Only lines holding the string "match" are wanted; copy each one from the material.

-----

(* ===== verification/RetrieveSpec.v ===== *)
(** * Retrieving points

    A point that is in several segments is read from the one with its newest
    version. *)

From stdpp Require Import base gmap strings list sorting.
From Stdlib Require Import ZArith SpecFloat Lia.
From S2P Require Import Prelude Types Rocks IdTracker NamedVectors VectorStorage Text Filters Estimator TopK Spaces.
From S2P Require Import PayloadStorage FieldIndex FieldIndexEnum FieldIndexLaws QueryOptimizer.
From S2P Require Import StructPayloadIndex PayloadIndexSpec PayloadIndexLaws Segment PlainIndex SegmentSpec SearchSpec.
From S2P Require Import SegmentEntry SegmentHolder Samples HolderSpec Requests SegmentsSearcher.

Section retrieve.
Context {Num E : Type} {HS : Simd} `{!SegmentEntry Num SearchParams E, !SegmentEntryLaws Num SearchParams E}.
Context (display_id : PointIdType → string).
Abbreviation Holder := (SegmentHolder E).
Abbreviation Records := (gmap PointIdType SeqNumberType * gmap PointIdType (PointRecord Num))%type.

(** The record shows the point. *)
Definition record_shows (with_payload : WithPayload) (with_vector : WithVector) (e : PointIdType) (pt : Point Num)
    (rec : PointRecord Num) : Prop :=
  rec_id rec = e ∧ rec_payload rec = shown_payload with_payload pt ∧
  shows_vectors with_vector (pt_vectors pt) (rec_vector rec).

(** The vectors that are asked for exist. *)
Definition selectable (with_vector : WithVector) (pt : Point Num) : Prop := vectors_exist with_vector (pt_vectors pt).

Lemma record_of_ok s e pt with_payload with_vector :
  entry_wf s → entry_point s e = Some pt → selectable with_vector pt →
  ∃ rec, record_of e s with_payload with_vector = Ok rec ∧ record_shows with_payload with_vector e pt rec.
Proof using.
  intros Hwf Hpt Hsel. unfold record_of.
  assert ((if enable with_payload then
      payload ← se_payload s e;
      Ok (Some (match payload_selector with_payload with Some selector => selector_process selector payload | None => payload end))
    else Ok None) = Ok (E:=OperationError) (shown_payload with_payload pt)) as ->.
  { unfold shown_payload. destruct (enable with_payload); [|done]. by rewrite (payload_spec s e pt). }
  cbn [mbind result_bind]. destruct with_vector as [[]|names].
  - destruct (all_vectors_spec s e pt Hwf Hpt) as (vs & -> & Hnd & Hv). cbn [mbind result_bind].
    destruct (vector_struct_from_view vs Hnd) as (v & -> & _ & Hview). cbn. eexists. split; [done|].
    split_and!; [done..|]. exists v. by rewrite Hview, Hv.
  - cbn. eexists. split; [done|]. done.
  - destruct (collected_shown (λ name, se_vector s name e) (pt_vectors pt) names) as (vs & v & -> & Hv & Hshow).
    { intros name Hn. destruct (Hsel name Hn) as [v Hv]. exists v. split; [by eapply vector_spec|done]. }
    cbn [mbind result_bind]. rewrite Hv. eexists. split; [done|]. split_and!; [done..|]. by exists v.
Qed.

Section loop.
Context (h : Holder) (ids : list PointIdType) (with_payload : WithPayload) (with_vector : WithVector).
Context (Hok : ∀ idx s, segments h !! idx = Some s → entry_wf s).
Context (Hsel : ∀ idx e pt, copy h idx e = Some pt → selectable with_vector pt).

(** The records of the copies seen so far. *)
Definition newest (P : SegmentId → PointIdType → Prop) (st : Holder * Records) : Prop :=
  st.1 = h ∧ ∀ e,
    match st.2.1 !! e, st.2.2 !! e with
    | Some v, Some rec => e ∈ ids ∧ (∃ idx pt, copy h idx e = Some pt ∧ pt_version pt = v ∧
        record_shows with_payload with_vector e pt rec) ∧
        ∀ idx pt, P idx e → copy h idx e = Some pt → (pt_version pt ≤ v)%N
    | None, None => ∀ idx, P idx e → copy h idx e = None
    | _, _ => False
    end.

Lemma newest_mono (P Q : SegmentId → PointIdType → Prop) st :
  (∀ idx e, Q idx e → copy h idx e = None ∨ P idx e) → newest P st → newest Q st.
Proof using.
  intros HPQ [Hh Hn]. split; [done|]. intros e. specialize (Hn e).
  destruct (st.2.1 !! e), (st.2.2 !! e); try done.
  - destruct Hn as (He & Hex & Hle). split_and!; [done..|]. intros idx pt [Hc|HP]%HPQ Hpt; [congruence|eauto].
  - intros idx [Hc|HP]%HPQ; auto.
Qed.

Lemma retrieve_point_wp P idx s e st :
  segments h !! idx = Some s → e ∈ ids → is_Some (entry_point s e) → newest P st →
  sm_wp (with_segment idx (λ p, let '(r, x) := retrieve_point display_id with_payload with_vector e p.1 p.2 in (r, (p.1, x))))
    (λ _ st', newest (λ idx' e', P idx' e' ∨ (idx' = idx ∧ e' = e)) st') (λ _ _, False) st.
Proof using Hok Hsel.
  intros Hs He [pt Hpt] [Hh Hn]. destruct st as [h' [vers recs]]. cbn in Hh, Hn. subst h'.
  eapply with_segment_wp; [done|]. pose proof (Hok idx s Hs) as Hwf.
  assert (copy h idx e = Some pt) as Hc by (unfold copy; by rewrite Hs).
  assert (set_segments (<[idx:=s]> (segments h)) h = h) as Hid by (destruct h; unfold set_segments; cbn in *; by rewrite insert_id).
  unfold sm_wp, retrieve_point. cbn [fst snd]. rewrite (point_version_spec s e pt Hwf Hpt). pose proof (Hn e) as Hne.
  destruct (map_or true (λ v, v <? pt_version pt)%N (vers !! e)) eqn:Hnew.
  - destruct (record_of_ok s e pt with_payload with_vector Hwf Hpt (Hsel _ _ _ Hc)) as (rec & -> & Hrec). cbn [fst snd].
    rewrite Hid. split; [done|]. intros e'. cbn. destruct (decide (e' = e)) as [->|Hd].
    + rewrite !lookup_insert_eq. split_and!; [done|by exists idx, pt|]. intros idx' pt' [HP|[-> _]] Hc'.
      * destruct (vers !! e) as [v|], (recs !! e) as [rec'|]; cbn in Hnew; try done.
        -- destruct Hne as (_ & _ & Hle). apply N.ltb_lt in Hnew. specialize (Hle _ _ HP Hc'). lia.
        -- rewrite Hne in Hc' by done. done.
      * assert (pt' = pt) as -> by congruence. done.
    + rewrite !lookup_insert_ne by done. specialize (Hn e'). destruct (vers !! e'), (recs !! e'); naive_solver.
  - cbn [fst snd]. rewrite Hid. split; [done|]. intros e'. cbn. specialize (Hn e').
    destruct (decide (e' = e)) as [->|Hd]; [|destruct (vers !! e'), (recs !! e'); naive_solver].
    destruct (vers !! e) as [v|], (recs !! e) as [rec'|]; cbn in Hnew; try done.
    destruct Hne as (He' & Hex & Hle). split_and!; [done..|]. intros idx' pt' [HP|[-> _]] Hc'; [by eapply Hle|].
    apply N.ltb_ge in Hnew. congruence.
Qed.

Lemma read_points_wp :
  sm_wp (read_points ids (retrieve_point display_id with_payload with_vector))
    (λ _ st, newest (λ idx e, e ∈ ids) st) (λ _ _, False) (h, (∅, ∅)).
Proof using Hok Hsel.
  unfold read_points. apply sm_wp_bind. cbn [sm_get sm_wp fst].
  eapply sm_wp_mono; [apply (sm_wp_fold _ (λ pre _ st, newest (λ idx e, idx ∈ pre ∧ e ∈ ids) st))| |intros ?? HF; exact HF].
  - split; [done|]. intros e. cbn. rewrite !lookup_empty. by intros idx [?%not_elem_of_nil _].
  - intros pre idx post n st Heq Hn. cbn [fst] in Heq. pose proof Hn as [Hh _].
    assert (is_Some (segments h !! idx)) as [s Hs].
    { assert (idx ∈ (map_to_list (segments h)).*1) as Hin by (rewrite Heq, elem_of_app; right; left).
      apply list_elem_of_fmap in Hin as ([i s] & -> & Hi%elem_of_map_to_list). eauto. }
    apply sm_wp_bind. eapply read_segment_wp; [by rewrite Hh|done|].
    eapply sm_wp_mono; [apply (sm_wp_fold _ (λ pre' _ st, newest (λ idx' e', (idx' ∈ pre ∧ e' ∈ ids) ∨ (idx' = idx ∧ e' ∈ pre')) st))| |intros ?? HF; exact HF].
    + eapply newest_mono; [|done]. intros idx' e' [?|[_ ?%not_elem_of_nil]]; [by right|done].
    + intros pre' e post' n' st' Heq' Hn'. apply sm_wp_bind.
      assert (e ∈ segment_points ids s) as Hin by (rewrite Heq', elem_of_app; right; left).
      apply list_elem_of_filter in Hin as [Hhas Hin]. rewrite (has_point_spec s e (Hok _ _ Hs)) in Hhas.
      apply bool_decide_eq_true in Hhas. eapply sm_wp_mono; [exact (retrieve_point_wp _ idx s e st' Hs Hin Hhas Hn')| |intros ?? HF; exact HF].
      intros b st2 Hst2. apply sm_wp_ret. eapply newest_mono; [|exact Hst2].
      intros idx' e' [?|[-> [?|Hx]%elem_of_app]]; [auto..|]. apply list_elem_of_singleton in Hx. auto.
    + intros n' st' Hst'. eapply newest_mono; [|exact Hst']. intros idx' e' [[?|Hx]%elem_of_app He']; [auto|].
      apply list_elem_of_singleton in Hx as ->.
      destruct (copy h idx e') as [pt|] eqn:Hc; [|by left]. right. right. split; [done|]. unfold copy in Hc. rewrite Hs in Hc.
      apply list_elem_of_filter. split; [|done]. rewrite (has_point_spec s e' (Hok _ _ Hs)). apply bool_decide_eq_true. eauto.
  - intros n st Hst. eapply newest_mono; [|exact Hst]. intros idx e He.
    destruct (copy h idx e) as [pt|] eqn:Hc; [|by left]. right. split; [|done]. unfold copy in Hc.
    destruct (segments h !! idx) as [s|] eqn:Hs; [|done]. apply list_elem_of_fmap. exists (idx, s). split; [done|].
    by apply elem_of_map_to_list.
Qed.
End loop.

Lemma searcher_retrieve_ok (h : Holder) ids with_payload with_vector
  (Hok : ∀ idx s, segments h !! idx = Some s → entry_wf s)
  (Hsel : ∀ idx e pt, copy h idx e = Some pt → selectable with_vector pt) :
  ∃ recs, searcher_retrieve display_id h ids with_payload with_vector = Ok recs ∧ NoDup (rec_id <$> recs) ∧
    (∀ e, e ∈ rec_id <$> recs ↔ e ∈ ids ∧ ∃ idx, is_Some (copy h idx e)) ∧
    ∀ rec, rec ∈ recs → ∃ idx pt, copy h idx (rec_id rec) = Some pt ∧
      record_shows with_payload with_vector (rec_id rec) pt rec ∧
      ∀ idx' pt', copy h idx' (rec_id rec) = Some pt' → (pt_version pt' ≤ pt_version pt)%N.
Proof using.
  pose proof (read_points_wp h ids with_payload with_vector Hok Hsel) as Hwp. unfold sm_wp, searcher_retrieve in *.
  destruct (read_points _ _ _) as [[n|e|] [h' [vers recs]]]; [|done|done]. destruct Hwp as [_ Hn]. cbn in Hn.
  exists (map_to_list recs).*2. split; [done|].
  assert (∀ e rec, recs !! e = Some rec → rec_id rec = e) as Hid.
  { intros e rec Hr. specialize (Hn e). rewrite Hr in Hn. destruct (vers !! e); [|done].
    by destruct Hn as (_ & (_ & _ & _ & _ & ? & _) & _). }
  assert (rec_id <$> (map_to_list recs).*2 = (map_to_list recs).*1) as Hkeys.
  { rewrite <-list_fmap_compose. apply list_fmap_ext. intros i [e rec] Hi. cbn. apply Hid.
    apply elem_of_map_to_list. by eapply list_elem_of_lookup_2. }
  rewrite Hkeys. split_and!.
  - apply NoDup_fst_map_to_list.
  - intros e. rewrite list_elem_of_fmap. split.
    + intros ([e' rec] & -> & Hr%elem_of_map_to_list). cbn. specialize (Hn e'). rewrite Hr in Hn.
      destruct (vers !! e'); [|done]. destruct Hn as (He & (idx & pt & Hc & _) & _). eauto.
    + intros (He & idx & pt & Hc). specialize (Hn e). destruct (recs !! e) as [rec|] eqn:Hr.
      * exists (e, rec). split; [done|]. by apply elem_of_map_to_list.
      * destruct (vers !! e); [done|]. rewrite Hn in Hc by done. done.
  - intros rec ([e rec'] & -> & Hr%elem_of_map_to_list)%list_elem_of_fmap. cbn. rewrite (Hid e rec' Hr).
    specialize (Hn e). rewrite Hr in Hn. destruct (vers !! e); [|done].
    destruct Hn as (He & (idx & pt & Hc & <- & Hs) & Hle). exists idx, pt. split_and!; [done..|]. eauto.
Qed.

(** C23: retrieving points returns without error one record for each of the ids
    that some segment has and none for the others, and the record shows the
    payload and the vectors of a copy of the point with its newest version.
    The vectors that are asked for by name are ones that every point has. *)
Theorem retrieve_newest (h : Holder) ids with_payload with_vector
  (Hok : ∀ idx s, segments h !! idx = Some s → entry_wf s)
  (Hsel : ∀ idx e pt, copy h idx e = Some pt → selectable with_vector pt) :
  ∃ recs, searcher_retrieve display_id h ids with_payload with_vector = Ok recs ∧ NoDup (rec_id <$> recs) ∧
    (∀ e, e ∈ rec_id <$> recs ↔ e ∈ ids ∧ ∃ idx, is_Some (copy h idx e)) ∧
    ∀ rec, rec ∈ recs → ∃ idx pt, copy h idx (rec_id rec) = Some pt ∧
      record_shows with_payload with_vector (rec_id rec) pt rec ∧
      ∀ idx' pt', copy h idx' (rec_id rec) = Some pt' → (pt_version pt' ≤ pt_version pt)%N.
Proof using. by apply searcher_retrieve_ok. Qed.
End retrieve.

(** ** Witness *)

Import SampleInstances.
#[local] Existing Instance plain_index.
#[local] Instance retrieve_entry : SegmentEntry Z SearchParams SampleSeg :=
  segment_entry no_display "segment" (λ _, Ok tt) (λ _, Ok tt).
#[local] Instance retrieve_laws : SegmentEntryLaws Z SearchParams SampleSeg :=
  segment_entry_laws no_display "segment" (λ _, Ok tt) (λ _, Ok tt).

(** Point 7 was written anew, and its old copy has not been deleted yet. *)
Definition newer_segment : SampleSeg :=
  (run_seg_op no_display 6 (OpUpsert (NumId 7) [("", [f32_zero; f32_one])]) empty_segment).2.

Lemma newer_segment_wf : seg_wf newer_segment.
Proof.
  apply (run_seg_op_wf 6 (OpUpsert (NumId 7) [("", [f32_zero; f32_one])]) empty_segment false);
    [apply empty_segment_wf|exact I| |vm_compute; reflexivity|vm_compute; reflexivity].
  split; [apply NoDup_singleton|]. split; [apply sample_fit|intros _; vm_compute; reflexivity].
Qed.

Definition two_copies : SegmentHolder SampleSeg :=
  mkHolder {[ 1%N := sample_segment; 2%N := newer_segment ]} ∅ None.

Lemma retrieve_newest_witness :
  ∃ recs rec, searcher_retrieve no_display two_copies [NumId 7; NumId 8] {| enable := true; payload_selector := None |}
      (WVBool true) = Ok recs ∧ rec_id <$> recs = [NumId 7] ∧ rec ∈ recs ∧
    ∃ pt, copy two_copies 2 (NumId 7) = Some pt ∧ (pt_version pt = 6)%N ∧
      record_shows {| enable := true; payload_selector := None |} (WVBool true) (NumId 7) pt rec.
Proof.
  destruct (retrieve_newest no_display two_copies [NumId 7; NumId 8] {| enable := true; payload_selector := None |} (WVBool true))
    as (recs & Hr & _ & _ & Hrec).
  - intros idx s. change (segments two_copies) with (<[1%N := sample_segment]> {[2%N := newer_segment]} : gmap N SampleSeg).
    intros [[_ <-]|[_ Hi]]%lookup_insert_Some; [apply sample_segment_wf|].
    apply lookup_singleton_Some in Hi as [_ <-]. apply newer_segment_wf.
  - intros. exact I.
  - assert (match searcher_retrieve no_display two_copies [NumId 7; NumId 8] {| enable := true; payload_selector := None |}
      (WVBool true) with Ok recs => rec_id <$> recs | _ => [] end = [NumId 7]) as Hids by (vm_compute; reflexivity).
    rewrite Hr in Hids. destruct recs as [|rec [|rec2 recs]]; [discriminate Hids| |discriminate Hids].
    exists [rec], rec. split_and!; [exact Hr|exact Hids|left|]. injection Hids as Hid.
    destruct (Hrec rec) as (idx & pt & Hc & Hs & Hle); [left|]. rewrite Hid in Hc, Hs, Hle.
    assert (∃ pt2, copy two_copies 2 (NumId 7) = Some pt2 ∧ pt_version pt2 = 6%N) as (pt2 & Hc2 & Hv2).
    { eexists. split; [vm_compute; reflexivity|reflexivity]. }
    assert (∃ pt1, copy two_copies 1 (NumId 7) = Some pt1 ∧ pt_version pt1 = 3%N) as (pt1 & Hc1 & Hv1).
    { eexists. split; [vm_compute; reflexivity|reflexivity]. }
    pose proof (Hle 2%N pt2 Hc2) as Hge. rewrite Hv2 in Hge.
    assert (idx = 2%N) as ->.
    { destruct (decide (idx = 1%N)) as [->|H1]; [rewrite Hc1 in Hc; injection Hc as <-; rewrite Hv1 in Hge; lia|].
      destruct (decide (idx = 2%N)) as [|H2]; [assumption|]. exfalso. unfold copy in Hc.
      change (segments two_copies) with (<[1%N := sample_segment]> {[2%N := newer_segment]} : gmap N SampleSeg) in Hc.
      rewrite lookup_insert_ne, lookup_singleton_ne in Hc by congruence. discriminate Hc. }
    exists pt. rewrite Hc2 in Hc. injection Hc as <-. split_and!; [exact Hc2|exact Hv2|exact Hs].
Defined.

-----

[Task solution]
      Ok (Some (match payload_selector with_payload with Some selector => selector_process selector payload | None => payload end))
    match st.2.1 !! e, st.2.2 !! e with
  - assert (match searcher_retrieve no_display two_copies [NumId 7; NumId 8] {| enable := true; payload_selector := None |}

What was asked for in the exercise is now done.